WASHINGTON D.C. – July 29, 2015 – (RealEstateRama) — During consideration of a broad bipartisan energy bill in the Senate Energy and Natural Resources Committee today, U.S. Senator Angus King (I-Maine) advocated for an amendment that would move America’s electricity system into the 21st century by promoting individual energy independence and bolstering national security. The amendment, which mirrors the Free Market Energy Act of 2015, which Senator King introduced earlier this year would also encourage innovation in cutting-edge energy technologies and help create jobs.
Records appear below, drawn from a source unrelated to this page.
(** X6 — the uninitialised buffer does not show once four bytes were
    read: on a stream of at least four bytes the outcome is the same
    whatever the stack held. *)
Theorem stack_contents_do_not_matter (host : byte_order)
    (stack stack' : byte * byte * byte * byte) (t0 t1 t2 t3 : byte)
    (rest : list byte) :
  LoadeWaveFile host stack (Some (t0 :: t1 :: t2 :: t3 :: rest))
  = LoadeWaveFile host stack' (Some (t0 :: t1 :: t2 :: t3 :: rest)).
Proof.
  destruct stack as [[[g0 g1] g2] g3]. destruct stack' as [[[g0' g1'] g2'] g3'].
  unfold LoadeWaveFile, LoadeWaveFile_body, read_fixed_fields, entry_state,
    ifstream_open.
  rewrite !(bind_assoc (read_magic host)).
  rewrite (bind_Normal _ _ _ _ _
             (read_magic_exact host t0 t1 t2 t3 g0 g1 g2 g3 rest [] new_WaveFile)).
  rewrite (bind_Normal _ _ _ _ _
             (read_magic_exact host t0 t1 t2 t3 g0' g1' g2' g3' rest []
                new_WaveFile)).
  reflexivity.
Qed.

(** X4 — the layout the loader reads.  On a stream made of the thirty-two
    bytes of the fixed fields, a data chunk located as the loader locates
    it, a size and as many payload bytes as the size says, the loader
    returns the record whose members are the little-endian readings at the
    offsets it uses (no Subchunk1Size among them, [subchunk_1_size]
    staying 0) and whose payload is the payload bytes, unchanged.  The
    stream stays good, and what follows the payload is left unread. *)
Theorem well_formed_stream_is_loaded (host : byte_order)
    (stack : byte * byte * byte * byte)
    (prefix id size pl trailing : list byte) :
  located prefix id ->
  length size = 4%nat ->
  le_signed size = Z.of_nat (length pl) ->
  let w :=
    {| chunk_id := le_signed (slice 0 4 prefix);
       chunk_size := le_signed (slice 4 4 prefix);
       format := le_signed (slice 8 4 prefix);
       subchunk_1_id := le_signed (slice 12 4 prefix);
       subchunk_1_size := 0;
       audio_format := le_signed (slice 16 2 prefix);
       num_channels := le_signed (slice 18 2 prefix);
       sample_rate := le_signed (slice 20 4 prefix);
       byte_rate := le_signed (slice 24 4 prefix);
       block_align := le_signed (slice 28 2 prefix);
       bits_per_sample := le_signed (slice 30 2 prefix);
       subchunk_2_id := le_signed id;
       subchunk_2_size := Z.of_nat (length pl);
       data := Some {| capacity := Z.of_nat (length pl); initialized := pl |} |} in
  LoadeWaveFile host stack (Some (prefix ++ size ++ pl ++ trailing))
  = Normal w
      {| file := {| unread := trailing; good := true |};
         buffer := size;
         console := diagnostics (slice 0 4 prefix);
         wave_file := w |} /\
  partially_populated w = false.
Proof.
  intros Hloc Hsize Hpl w.
  split.
  - rewrite (LoadeWaveFile_located host stack prefix id size (pl ++ trailing)
               Hloc Hsize).
    rewrite Hpl.
    destruct (Z.ltb_spec (Z.of_nat (length pl)) 0) as [Hneg | _]; [lia | ].
    rewrite istream_read_exact. cbn [fst snd].
    assert (Hslices : forall off len, (off + len <= 32)%nat ->
              slice off len (slice 0 32 prefix) = slice off len prefix).
    { intros off len Hol.
      destruct Hloc as [fields Hf | fields ? ? ? ? Hf];
        rewrite (slice_fields_32 fields _ Hf);
        symmetry; apply slice_app; lia. }
    assert (Ew : set_data {| capacity := Z.of_nat (length pl); initialized := pl |}
                   (set_subchunk_2_size (Z.of_nat (length pl))
                      (set_subchunk_2_id (le_signed id)
                         (fixed_fields_of (slice 0 32 prefix) new_WaveFile)))
                 = w).
    { subst w. unfold fixed_fields_of.
      cbv [set_data set_subchunk_2_size set_subchunk_2_id new_WaveFile
           chunk_id chunk_size format subchunk_1_id subchunk_1_size audio_format
           num_channels sample_rate byte_rate block_align bits_per_sample
           subchunk_2_id subchunk_2_size data].
      rewrite !Hslices by lia. reflexivity. }
    rewrite Ew. reflexivity.
  - subst w. unfold partially_populated. cbn [data capacity initialized].
    apply Z.ltb_irrefl.
Qed.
“The principal problem with our electrical system today is that it’s wildly inefficient in the sense that it is built for the hottest day and the highest demand, whereas we rarely achieve that. It’s like a church that’s built to hold all the parishioners on Christmas and Easter, but on an off Sunday in March, there aren’t that many people and yet you’ve got all that excess capacity in the pews,” Senator King said. “[…] My amendment would basically allow consumers to interconnect at a reasonable price without disruption to the grid, and the goal would be to […] save substantially in energy costs, capacity costs, transmission costs, and infrastructure. To the extent we can flatten this curve, we will save our citizens billions of dollars and make the grid more resilient and self-healing from a national security point of view.”
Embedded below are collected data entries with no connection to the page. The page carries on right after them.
(* ===== verification/Prelude.v ===== *)
(** * Qubic Core Lite: a verification library of the node's ledger logic

    The node (src/src/qubic.cpp and the headers it includes) executes one block of transactions per tick.
    Its persistent state is the spectrum (balances of entities), the universe (assets and
    who owns and possesses their shares) and the states of the contracts; the nodes agree on it by Merkle digests.
    Contracts are written against QPI, a library of containers and calls that move
    money and shares.  This library models the parts below and proves what they promise each
    other.  Paths are relative to src/src.

    ** Files and what they model

    - [Prelude] (this file): machine integers with their wrap-around ([u64], [s64], ...), arrays
      read and written by index ([a.[i]], [a.[i := x]]), bounded and fuelled loops, sums over
      indices.
    - [OpenAddressing]: linear probing in a table of 2^k slots, and the invariant that makes
      lookups complete; shared by the spectrum, the universe and the QPI hash containers.
    - [Spectrum], [SpectrumLedger], [SpectrumDigest] (spectrum/spectrum.h): the table of entity
      records, increaseEnergy with anti-dust burning, decreaseEnergy, reorganizeSpectrum, the
      dirty list and getSpectrumDigest.  Theorems: the operations are exact credits and debits
      of a ledger and keep the table, the counters and the total supply right; the digest computed
      incrementally is the Merkle root over all records.
    - [Assets], [AssetLedger], [AssetDigest] (assets/assets.h): issuance, both transfers, burning
      and lookup of shares, change flags, index lists, getUniverseDigest, assetsEndEpoch.  Theorems: each operation moves
      exactly the shares it should or changes nothing; shares of an asset add up; the
      digest is the Merkle root; [AssetEpoch]: the end of an epoch keeps exactly the holdings and issuances with shares and rebuilds the index lists.
    - [AssetIterators] (qpi/qpi_assets.h, qpi/impl/qpi_assets_impl.h): the iterators over issuances, ownerships and possessions, and numberOfShares.
      [AssetEnumeration]: every operation keeps the index lists complete, and the iterators visit every selected record once, so that numberOfShares is the sum over the selected possessions.
    - [QpiAssets] (qpi/impl/qpi_assets_impl.h): the calls of contracts on assets, between the universe and the ledger.  [Dividends]: who gets which
      dividend; [QpiShares]: the transfer of shares, told by numberOfPossessedShares alone, acquiring and releasing management
      rights against a fee from contracts that are arbitrary functions of the node, and the names that are accepted.
    - [Merkle]: the climbing loops of both digests, restoring a tree from flagged leaves.
    - [EntityLedger]: the interface ([LedgerOps], [Ledger]) between the spectrum and the parts that move
      money, and its instance by the spectrum.
    - [FeeReserve], [ContractMoney] (qpi/impl/qpi_spectrum_impl.h, contract_core/contract_action_tracker.h, parts of
      contract_core/contract_exec.h and qubic.cpp): fee reserves, transfer, burn, the tracker of transfers, the
      notification of receiving contracts.  Theorems: every refusal with its return value, and
      the exact effect otherwise.
    - [Ipo] (contract_core/ipo.h, qpi/impl/qpi_ipo_impl.h): bidding and the settlement at the end
      of the epoch, on top of the ledger interface, the fee reserves and the universe.
      Theorems: money is conserved, the book stays sorted, winners pay the lowest price and
      get one share per bid.
    - [ExecutionFees], [Bytes] (contract_core/execution_time_accumulator.h, network_messages/execution_fees.h,
      ticking/execution_fee_report_collector.h): measuring, reporting and charging execution fees, down to
      the bytes of the report.
    - [QuorumValue] (platform/quorum_value.h), [Sorting] (lib/platform_common/sorting.h): the
      percentile over votes, quickSort and the heap.
    - [MinerRanking] (updateMinerRankingAndFutureComputors in qubic.cpp), [ComputorIndex]
      (ticking/stable_computor_index.h), [VoteCounter] (vote_counter.h): which miners become
      computors, at which index, and how their tick votes are counted.
      [Insertion] holds the lemmas on moving a new entry up a ranked array.
    - [RevenueTable], [Revenue], [RevenueStream], [RevenueSnapshot] (revenue.h): the score of the quorum, the
      revenue factors, version 2 with its sliding window, the multi-dimensional version that works
      on the stream of ticks with a ring buffer, and the re-layout of saved snapshots.  Theorems: both computations equal
      their definition by circular windows, without overflow; revenues stay within the issuance share;
      snapshots survive a change of the number of ticks.
    - [Emission] (the emission of endEpoch in qubic.cpp): revenue donations, computors and arbitrator paid through the
      ledger interface.  The revenue computation promises a fair revenue ([FairRevenue]); theorems: an
      epoch issues exactly the issuance rate, and who gets what.
    - [ReadWriteLock] (platform/read_write_lock.h): the lock as atomic steps of any number of
      threads.  Theorems: mutual exclusion, no deadlock, priority of waiting writers.
    - [StackBuffer] (contract_core/stack_buffer.h): the locals stack of the contract processors, a
      byte buffer that refines a stack of blocks.
    - [TritPack] (mining/trit_pack.h): packed trits and indices.
    - [HashMap], [HashSet], [LinkedList], [Containers], [OccupationFlags], [OccupiedSlots] (qpi/qpi_containers.h and
      qpi/impl): the QPI containers as refinements of finite maps, finite sets, lists and bit vectors;
      [OccupiedSlots] is the loop over the occupied slots that the cleanup of three containers shares.
    - [Collection] (qpi/impl/qpi_collection_impl.h): QPI::Collection, one priority queue per pov.  The elements of
      a queue are the nodes of a binary search tree linked by slot indices in one array.  [CollectionTree] relates
      links to mathematical trees, [CollectionRebuild] and [CollectionLinks] treat rebalancing and relinking,
      [PovTable] the hash table of povs, [CollectionSpec] the invariant and the queues it stands for, [CollectionAdd],
      [CollectionRemove], [CollectionCleanup] and [CollectionQueries] the operations, and [CollectionQueues] the
      theorems: every run refines stable priority queues, and rebuilding gives a tree of least height.
    - [PendingTxsPool] (ticking/pending_txs_pool.h, the transaction header of network_messages/transactions.h): the mempool, a ring of
      ticks with slots of bytes and a Collection of priorities.  It uses the priority queues through the interface [PriorityQueues]
      ([QueueOps], [Queues]), which [Collection] implements, and the spectrum for the priorities.  [PoolRing] has the invariant of the ring and the
      effect of each step, [PendingTxs] the theorems: a refinement of transaction lists per tick, the pool keeps the
      transactions of the highest priority, and the rule of priorities.
    - [DateAndTime] (qpi/qpi_date_time.h): dates and times packed into 64 bits, their sums and durations.  [Calendar] numbers the
      days of the Gregorian calendar, [DateShift] follows the loops of add, [DateFields] the bit fields and the carries,
      [DateDuration] the loop of durationMicrosec.  [DateTimes] has the theorems: values stay valid, sums are exact, the order of
      the values is the order in time, and durations are exact (the loop needs at most six of its ten rounds).
    - [ProposalVoting] (qpi/qpi_proposals.h, qpi/impl/qpi_proposals_impl.h): the proposals of a contract with their votes.  How proposals and
      votes are stored ([ProposalData]: bytes, 64-bit values or two bits per vote) and who proposes and votes ([ProposalVoters]: computors, anyone,
      shareholders) are interfaces with laws ([ProposalDataLaws], [VoterLaws]); [ProposalRolls] and [ProposalElectorate] show that the
      classes satisfy them.  [Proposals] has the effect of each call, [ProposalResults] and [ProposalReads] counting, means and histograms, [ProposalRuns] runs
      of calls.  [ProposalTheorems]: what a proposal replaces, that a voter changes the own ballots only unless the numbers of a vote
      wrap around, where every ballot comes from, the option that is
      accepted, the mean without overflow, and one vote per share.
    - [GeneralQuorumProposal] (contracts/GeneralQuorumProposal.h): the contract whose table of revenue donations the emission reads.  [DonationTable] shows that
      the table is a schedule, grouped by destination and ordered by epoch; [QuorumProposals]: every reachable table is one, and the beginning
      of an epoch takes up exactly the donations that the quorum accepted.
    - [ComputorControlledFund] (contracts/ComputorControlledFund.h): the contract that pays what the quorum accepts, once or by subscription, through the
      interface [FundOps], which [ContractMoney] implements.  [SubscriptionTable] relates the table of subscriptions to a map and their
      state to a schedule; [FundTheorems]: the transfers of the end of an epoch, and that every period is due in its first epoch and only there.
    - [MathLib] (contracts/math_lib.h), [Uint128] (platform/uint128.h): integer helpers.

    ** Conventions

    A C++ integer is a [Z]; every place where the code can wrap or saturate says so.  A 256-bit key is a [Z].
    Arrays are lists; writes out of range, which would be undefined behaviour, have no effect, and the
    theorems assume the lengths the declarations give.  Mutable state is passed explicitly.
    Hash functions (KangarooTwelve, QPI hash functions) and the code of contracts are parameters; nothing is
    assumed of them except where a theorem names it.  Sizes that the build fixes (SPECTRUM_DEPTH,
    ASSETS_DEPTH, NUMBER_OF_COMPUTORS, container capacities) are parameters with the ranges the code relies on.

    Loops whose end is not structural use fuel: a probe gets one step per slot, which is
    enough because a free slot exists (it is part of the invariants, and the theorems show that the result is
    [Some]); the loops of [MathLib] and [Uint128] have bounds proved from the width of the operands; a walk along the
    links of a [Collection] of capacity L gets L + 1 steps and the listing of a tree 3 (L + 1), as a tree visits each
    of its nodes at most three times; in [DateAndTime] the loop over years gets 512 steps, as fewer than 400 years are
    left, and the loop over months 32, as fewer than 366 days are left; a loop over the proposals of a contract gets one step
    per slot and one more, as the index of the next proposal ascends; a walk of an asset iterator gets one step per slot and one more, as the
    lists link every record once.  [None]
    as the result of an operation that can call a contract stands for a call that does not return.

    Where the code wraps around, the theorems say what it then does: the product of [Dividends], the sum of the counts in
    [ProposalTheorems], the end of a block in [StackBuffer], the carry of [DateTimes].  The payments of [Dividends], [Emission] and
    [Ipo] are told for receivers that do not react to them: a contract with a procedure for incoming transfers could
    spend the money while the payments go on.

    Logging is modelled where a message carries amounts (spectrum, assets, fees, transfers).
    Locks are left out of the components that use them; [ReadWriteLock] verifies the lock itself.

    ** Not modelled

    The main loop, networking, file I/O, memory allocation and platform services; cryptography (four_q.h,
    kangaroo_twelve.h); the contracts other than the two above; the mining scores (SIMD kernels); the
    oracle machine; the logger's storage; of the contract engine, calls between contracts, state buffers and
    error unwinding.  Still open in modelled components: the
    files of spectrum and universe, getEntity and the id iteration of
    qpi_spectrum_impl.h, and the tick storage. *)
From Stdlib Require Export ZArith Lia.
From stdpp Require Export prelude list gmap sorting.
America’s energy grid has remained relatively unchanged over the past 100 years, but, today, innovative technologies are beginning to fundamentally transform the way electricity is generated and delivered. The amendment discussed by Senator King would support the development of those advanced energy assets, known as distributed energy resources (DER).The amendment, which Senator King will introduce during debate on the Senate floor, is similar to his Free Market Energy Act. The legislation would establish a set of parameters for the governance of DERs – such as solar, wind, and storage technologies – and retain the authority of each state to design its own set of rules within those parameters to properly reflect the state’s needs. Importantly, the parameters would protect the right of consumers to connect their distributed resources to the grid for a reasonable price while also ensuring that grid owners and operators receive proper compensation through a more sophisticated electricity rate design that would maximize the potential of distributed energy resources in relation to the grid. As these DERs are deployed at the edge of the grid, they are helping to create a more secure, resilient, and independent electricity system.